## [What this task involves]
Copy verbatim the block of lines in the entries below whose first line contains "Definition NewDataConfig : DataConfig" and whose last line contains "let n := spaces l in". Leave out all other lines.

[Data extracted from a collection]
- Opening Delimiter -

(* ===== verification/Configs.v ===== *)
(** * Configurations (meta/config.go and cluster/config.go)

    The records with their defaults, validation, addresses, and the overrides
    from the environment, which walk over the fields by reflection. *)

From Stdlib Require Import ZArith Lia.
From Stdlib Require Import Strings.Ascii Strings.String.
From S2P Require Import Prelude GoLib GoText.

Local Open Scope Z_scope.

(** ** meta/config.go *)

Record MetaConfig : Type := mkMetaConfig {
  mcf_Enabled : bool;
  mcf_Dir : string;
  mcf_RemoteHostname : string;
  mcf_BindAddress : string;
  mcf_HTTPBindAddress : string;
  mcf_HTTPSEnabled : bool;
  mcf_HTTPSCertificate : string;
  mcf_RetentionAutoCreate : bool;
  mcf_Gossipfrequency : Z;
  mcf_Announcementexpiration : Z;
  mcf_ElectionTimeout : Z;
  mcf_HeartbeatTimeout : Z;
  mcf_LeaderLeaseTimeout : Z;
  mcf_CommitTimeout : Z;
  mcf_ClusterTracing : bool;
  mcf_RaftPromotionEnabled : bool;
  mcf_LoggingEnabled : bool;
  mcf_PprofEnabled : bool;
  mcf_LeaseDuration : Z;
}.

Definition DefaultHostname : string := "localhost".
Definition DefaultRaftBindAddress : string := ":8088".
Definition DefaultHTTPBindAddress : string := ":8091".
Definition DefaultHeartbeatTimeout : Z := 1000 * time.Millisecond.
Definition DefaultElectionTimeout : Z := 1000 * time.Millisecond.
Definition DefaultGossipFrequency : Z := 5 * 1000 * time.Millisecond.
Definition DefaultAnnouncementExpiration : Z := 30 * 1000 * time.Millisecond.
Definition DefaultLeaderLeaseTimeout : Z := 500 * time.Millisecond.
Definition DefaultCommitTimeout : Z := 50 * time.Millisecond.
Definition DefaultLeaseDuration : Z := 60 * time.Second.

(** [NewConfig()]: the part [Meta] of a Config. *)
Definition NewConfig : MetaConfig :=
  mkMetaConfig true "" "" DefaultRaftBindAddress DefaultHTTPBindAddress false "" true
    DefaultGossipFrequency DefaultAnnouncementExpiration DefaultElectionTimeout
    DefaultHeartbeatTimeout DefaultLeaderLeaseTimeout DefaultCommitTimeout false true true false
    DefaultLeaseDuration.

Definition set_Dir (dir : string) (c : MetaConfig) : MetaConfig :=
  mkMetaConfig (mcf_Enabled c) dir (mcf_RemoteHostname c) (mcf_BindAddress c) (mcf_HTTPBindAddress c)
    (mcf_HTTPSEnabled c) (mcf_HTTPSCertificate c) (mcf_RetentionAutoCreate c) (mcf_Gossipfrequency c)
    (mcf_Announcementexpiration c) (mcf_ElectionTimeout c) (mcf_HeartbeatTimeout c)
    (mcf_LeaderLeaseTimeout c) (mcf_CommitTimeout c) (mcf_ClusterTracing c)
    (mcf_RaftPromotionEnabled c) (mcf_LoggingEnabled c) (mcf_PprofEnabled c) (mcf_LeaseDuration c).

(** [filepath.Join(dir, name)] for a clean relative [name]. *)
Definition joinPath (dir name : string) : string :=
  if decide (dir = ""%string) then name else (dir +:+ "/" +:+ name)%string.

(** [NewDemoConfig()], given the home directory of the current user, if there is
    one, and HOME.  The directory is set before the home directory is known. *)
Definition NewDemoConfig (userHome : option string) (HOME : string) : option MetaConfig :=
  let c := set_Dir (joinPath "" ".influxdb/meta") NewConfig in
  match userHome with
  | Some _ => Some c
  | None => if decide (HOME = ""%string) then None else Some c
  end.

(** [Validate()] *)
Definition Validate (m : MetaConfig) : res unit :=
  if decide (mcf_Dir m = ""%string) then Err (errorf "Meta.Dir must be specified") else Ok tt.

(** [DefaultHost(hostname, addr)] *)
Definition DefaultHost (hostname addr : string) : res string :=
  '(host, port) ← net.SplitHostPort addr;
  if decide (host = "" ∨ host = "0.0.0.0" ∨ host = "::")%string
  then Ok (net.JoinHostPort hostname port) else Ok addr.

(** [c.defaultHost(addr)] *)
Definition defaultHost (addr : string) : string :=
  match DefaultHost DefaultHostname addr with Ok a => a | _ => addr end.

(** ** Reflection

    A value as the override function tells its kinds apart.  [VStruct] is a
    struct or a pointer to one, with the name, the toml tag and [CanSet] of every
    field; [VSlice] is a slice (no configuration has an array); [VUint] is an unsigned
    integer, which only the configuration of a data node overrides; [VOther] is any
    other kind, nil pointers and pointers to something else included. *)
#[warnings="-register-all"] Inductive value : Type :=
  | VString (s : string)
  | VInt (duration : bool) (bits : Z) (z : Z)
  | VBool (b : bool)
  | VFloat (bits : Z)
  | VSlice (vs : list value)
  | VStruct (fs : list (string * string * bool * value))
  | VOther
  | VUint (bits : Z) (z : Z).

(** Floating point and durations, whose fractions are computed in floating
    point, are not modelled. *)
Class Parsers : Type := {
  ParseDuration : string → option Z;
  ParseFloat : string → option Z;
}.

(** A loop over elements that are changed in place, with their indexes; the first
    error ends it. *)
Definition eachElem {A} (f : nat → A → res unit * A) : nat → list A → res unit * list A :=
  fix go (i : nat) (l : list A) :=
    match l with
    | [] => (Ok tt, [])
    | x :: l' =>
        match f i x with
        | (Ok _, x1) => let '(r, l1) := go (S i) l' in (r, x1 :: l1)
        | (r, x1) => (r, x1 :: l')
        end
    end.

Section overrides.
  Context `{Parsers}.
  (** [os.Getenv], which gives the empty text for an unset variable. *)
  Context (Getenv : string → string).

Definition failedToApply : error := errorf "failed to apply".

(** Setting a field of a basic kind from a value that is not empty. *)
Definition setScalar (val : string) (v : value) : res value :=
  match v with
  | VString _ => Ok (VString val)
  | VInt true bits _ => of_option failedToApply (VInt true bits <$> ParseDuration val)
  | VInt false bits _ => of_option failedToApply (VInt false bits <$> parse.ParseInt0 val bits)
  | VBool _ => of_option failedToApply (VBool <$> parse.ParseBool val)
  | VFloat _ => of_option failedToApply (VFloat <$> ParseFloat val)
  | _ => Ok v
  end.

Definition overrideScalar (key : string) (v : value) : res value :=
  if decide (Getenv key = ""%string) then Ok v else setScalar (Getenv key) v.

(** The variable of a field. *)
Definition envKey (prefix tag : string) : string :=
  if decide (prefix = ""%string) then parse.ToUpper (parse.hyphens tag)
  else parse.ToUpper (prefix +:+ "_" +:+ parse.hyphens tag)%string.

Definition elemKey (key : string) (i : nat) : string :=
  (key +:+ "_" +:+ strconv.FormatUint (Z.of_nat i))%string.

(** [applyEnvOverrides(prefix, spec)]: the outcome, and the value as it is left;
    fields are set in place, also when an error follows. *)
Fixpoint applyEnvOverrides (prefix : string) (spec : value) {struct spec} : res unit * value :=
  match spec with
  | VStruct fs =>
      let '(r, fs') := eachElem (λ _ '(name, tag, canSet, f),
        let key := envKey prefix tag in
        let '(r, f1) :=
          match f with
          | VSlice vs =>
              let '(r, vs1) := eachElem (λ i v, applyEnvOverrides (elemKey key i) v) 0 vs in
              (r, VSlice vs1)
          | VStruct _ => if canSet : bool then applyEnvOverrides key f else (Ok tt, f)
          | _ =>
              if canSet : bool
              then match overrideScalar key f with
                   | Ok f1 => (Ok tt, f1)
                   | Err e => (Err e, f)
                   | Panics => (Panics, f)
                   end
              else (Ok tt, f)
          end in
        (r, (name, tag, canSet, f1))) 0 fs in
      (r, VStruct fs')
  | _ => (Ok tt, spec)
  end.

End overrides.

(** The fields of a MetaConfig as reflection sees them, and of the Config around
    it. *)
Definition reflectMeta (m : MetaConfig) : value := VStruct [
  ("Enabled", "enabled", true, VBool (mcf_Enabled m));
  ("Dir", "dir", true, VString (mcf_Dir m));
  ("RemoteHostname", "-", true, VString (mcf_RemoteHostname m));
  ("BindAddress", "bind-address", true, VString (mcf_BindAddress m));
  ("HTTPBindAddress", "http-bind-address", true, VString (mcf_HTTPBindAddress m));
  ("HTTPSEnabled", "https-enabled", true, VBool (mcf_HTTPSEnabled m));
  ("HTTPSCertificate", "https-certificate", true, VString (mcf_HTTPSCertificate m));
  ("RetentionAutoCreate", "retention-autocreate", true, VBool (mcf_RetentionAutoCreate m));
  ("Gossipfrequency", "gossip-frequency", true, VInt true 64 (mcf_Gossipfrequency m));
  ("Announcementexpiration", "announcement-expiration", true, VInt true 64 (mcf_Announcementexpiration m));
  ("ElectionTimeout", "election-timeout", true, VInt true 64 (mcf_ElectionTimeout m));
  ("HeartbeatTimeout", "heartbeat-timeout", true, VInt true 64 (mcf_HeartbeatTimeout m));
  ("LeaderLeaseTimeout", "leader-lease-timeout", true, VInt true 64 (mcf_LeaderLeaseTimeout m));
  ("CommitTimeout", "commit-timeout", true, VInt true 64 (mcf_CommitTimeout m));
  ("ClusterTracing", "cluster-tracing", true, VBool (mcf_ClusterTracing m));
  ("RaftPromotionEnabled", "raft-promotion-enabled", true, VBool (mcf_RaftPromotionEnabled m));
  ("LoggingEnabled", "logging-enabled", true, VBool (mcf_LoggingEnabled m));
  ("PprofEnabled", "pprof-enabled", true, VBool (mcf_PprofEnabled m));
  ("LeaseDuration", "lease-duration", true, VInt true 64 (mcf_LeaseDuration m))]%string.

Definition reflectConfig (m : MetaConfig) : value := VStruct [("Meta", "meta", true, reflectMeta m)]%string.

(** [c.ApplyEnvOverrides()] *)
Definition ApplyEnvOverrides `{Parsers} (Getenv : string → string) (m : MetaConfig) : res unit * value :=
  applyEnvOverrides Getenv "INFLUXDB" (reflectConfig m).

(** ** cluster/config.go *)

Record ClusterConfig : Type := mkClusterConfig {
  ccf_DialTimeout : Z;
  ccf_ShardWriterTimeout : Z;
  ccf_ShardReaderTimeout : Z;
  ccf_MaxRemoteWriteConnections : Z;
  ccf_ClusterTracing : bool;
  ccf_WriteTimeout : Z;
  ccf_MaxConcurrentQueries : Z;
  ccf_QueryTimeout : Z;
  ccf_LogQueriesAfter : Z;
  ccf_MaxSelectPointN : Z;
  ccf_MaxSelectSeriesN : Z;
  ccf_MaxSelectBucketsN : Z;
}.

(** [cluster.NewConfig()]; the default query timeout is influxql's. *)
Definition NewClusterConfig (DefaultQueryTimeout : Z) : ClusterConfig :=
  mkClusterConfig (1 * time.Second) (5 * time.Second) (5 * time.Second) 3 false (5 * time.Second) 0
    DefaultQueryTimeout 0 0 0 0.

- Closing Delimiter -
- Opening Delimiter -

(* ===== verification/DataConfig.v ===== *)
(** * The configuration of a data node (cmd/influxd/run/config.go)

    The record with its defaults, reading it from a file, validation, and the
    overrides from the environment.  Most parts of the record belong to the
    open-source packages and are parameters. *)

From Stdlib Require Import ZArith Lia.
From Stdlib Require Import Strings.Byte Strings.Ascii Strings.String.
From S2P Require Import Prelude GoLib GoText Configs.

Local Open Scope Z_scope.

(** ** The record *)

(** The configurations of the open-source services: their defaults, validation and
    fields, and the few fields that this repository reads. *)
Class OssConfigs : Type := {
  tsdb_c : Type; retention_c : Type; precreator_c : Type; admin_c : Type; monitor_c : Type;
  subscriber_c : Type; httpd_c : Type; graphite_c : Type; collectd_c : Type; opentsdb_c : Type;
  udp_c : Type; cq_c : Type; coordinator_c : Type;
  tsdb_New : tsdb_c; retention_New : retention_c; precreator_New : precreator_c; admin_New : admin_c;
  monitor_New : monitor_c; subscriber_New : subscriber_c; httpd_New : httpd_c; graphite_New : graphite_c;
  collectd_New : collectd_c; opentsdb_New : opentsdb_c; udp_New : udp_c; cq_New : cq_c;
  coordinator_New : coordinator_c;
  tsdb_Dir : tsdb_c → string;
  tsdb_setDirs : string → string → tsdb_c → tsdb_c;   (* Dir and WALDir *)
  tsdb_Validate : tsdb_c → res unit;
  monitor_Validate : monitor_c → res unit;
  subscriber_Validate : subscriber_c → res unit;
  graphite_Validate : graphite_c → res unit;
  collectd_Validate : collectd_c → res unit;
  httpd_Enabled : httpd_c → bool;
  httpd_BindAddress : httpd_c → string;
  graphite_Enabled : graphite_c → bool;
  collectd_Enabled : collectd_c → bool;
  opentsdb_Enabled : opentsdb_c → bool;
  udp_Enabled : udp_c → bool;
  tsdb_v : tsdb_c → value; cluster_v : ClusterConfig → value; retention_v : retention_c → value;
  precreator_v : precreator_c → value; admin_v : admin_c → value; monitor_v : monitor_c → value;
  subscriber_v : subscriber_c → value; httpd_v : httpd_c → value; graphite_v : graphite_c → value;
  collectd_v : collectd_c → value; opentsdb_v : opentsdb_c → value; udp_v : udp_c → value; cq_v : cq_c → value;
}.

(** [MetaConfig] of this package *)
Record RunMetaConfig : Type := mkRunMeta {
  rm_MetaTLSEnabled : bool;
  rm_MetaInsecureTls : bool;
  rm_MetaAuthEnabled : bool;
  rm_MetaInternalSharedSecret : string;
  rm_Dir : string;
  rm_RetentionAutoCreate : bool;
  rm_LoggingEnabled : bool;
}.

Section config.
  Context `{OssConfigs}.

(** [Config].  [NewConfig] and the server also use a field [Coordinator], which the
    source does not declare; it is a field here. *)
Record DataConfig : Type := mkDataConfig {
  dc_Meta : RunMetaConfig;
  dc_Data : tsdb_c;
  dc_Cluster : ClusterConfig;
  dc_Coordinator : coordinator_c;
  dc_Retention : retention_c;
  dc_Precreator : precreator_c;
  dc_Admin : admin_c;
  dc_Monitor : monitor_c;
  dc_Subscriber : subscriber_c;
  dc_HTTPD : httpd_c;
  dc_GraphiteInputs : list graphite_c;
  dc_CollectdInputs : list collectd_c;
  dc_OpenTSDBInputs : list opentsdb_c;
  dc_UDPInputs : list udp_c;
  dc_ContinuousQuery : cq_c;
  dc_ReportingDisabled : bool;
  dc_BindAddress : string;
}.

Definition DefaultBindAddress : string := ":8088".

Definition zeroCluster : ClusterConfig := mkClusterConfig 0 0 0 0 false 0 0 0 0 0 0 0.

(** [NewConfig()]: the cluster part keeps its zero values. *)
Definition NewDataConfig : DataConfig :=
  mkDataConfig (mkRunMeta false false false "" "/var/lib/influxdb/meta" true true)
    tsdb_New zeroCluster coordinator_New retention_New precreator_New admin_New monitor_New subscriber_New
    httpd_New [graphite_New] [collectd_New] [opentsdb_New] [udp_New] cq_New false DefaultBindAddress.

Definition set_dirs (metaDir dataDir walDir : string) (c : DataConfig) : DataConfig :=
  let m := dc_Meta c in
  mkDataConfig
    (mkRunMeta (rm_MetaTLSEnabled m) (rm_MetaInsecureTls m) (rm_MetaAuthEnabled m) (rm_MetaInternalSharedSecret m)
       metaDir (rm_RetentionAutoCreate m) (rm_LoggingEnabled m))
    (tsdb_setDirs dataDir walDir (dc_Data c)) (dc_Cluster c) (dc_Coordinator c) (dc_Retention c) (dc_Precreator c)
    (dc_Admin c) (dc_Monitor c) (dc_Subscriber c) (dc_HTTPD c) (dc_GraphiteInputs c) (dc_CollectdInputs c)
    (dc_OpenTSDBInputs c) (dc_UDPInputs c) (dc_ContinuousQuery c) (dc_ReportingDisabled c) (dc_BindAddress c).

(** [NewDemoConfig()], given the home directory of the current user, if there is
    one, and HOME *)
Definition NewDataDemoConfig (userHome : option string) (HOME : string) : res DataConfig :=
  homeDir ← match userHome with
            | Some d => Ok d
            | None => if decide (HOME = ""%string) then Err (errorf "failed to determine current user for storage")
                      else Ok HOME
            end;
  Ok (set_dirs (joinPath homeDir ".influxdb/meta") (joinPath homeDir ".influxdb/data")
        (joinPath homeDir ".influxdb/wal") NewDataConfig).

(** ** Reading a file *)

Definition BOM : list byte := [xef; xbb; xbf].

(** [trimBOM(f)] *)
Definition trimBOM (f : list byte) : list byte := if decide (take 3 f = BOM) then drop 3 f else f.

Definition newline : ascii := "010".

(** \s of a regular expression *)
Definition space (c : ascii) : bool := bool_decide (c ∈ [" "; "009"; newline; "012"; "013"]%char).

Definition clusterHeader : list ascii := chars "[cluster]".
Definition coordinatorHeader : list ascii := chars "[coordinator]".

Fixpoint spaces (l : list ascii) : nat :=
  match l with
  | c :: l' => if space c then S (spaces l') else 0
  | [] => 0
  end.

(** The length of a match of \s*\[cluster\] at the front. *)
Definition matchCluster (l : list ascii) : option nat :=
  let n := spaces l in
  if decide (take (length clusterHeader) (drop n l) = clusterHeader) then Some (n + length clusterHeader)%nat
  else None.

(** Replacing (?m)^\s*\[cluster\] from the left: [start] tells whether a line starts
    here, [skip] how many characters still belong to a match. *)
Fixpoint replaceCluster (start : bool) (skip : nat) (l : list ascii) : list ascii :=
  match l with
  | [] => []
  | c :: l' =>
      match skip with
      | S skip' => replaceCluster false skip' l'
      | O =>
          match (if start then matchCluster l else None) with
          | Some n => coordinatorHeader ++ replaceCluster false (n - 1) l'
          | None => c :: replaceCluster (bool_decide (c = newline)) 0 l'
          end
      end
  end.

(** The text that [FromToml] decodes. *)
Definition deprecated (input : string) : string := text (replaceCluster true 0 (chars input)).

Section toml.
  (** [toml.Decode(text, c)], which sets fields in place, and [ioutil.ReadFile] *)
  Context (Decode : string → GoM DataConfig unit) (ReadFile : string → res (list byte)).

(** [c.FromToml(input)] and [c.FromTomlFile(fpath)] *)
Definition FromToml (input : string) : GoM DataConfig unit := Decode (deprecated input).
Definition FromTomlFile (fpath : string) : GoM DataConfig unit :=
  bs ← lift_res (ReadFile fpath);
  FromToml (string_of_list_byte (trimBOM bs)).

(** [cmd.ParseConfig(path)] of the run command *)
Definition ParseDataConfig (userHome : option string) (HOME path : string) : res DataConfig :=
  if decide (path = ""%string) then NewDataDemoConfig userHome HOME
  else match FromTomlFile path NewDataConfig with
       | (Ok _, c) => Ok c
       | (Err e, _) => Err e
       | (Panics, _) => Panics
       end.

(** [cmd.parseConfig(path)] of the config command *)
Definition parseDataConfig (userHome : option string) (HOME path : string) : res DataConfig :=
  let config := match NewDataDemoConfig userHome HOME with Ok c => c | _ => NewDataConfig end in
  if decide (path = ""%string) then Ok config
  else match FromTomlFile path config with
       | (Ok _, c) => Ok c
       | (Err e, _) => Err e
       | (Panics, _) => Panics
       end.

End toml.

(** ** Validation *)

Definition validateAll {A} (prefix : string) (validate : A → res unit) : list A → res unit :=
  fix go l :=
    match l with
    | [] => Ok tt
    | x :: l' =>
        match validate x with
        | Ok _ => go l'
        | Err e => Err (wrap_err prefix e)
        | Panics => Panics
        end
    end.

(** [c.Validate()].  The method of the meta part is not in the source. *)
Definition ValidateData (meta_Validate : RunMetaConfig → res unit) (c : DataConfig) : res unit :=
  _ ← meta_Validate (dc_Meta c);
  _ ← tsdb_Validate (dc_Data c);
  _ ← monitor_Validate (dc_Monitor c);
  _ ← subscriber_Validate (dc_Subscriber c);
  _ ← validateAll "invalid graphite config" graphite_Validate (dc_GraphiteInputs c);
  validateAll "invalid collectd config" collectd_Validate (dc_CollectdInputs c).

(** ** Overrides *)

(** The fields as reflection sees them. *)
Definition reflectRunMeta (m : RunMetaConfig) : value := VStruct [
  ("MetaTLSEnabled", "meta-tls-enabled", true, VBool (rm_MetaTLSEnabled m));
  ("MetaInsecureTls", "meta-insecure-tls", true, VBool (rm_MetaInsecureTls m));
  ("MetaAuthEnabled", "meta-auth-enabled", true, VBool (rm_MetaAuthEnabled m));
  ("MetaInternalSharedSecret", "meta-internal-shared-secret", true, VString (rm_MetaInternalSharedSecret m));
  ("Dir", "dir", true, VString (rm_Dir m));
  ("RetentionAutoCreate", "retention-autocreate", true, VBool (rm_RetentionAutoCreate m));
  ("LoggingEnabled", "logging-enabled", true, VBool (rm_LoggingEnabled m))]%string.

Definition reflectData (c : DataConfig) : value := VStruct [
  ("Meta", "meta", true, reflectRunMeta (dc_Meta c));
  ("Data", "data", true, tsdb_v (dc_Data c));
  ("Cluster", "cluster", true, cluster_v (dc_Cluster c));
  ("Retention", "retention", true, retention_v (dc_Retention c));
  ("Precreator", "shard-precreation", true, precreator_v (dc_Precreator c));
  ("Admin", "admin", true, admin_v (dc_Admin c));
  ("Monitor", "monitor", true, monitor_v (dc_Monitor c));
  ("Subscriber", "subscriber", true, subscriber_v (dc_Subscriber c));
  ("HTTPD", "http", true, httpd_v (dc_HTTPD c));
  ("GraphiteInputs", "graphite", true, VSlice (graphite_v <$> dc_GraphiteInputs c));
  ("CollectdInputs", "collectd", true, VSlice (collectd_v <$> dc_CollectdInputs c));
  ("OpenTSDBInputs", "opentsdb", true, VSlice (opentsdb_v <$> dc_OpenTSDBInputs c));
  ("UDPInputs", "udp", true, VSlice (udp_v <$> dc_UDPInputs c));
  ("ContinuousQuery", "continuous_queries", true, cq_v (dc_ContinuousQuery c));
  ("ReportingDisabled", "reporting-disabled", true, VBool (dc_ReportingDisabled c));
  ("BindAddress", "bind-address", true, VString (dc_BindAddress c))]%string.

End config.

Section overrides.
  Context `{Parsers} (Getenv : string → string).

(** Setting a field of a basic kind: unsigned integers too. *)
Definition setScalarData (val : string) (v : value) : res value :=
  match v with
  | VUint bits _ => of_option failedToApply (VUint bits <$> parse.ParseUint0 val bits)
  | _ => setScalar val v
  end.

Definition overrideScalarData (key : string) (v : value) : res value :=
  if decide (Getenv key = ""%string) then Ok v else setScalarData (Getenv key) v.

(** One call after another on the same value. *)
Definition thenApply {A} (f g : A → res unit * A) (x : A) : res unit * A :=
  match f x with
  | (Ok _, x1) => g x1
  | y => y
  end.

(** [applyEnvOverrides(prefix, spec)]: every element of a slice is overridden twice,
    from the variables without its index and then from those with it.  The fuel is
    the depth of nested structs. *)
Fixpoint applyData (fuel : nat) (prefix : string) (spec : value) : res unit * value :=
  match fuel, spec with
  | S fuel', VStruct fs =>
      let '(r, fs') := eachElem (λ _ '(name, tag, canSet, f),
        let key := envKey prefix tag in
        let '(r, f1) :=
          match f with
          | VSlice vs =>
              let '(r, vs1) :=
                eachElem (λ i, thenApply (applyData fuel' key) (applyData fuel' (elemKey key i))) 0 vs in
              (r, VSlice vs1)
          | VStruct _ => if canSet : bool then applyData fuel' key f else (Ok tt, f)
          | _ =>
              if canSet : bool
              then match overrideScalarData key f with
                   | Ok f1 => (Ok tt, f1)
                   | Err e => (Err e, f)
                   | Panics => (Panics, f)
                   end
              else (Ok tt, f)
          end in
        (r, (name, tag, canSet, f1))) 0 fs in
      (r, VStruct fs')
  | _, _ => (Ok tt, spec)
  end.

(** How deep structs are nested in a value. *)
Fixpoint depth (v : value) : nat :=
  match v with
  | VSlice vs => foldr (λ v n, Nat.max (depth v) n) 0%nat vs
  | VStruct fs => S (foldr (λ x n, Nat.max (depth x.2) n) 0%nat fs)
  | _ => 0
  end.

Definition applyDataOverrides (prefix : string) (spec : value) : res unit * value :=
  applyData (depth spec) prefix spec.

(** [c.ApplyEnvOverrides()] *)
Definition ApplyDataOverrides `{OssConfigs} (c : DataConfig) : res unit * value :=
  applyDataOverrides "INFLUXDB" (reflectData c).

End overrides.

- Closing Delimiter -

## [Response to the exercise]
Definition NewDataConfig : DataConfig :=
  mkDataConfig (mkRunMeta false false false "" "/var/lib/influxdb/meta" true true)
    tsdb_New zeroCluster coordinator_New retention_New precreator_New admin_New monitor_New subscriber_New
    httpd_New [graphite_New] [collectd_New] [opentsdb_New] [udp_New] cq_New false DefaultBindAddress.

Definition set_dirs (metaDir dataDir walDir : string) (c : DataConfig) : DataConfig :=
  let m := dc_Meta c in
  mkDataConfig
    (mkRunMeta (rm_MetaTLSEnabled m) (rm_MetaInsecureTls m) (rm_MetaAuthEnabled m) (rm_MetaInternalSharedSecret m)
       metaDir (rm_RetentionAutoCreate m) (rm_LoggingEnabled m))
    (tsdb_setDirs dataDir walDir (dc_Data c)) (dc_Cluster c) (dc_Coordinator c) (dc_Retention c) (dc_Precreator c)
    (dc_Admin c) (dc_Monitor c) (dc_Subscriber c) (dc_HTTPD c) (dc_GraphiteInputs c) (dc_CollectdInputs c)
    (dc_OpenTSDBInputs c) (dc_UDPInputs c) (dc_ContinuousQuery c) (dc_ReportingDisabled c) (dc_BindAddress c).

(** [NewDemoConfig()], given the home directory of the current user, if there is
    one, and HOME *)
Definition NewDataDemoConfig (userHome : option string) (HOME : string) : res DataConfig :=
  homeDir ← match userHome with
            | Some d => Ok d
            | None => if decide (HOME = ""%string) then Err (errorf "failed to determine current user for storage")
                      else Ok HOME
            end;
  Ok (set_dirs (joinPath homeDir ".influxdb/meta") (joinPath homeDir ".influxdb/data")
        (joinPath homeDir ".influxdb/wal") NewDataConfig).

(** ** Reading a file *)

Definition BOM : list byte := [xef; xbb; xbf].

(** [trimBOM(f)] *)
Definition trimBOM (f : list byte) : list byte := if decide (take 3 f = BOM) then drop 3 f else f.

Definition newline : ascii := "010".

(** \s of a regular expression *)
Definition space (c : ascii) : bool := bool_decide (c ∈ [" "; "009"; newline; "012"; "013"]%char).

Definition clusterHeader : list ascii := chars "[cluster]".
Definition coordinatorHeader : list ascii := chars "[coordinator]".

Fixpoint spaces (l : list ascii) : nat :=
  match l with
  | c :: l' => if space c then S (spaces l') else 0
  | [] => 0
  end.

(** The length of a match of \s*\[cluster\] at the front. *)
Definition matchCluster (l : list ascii) : option nat :=
  let n := spaces l in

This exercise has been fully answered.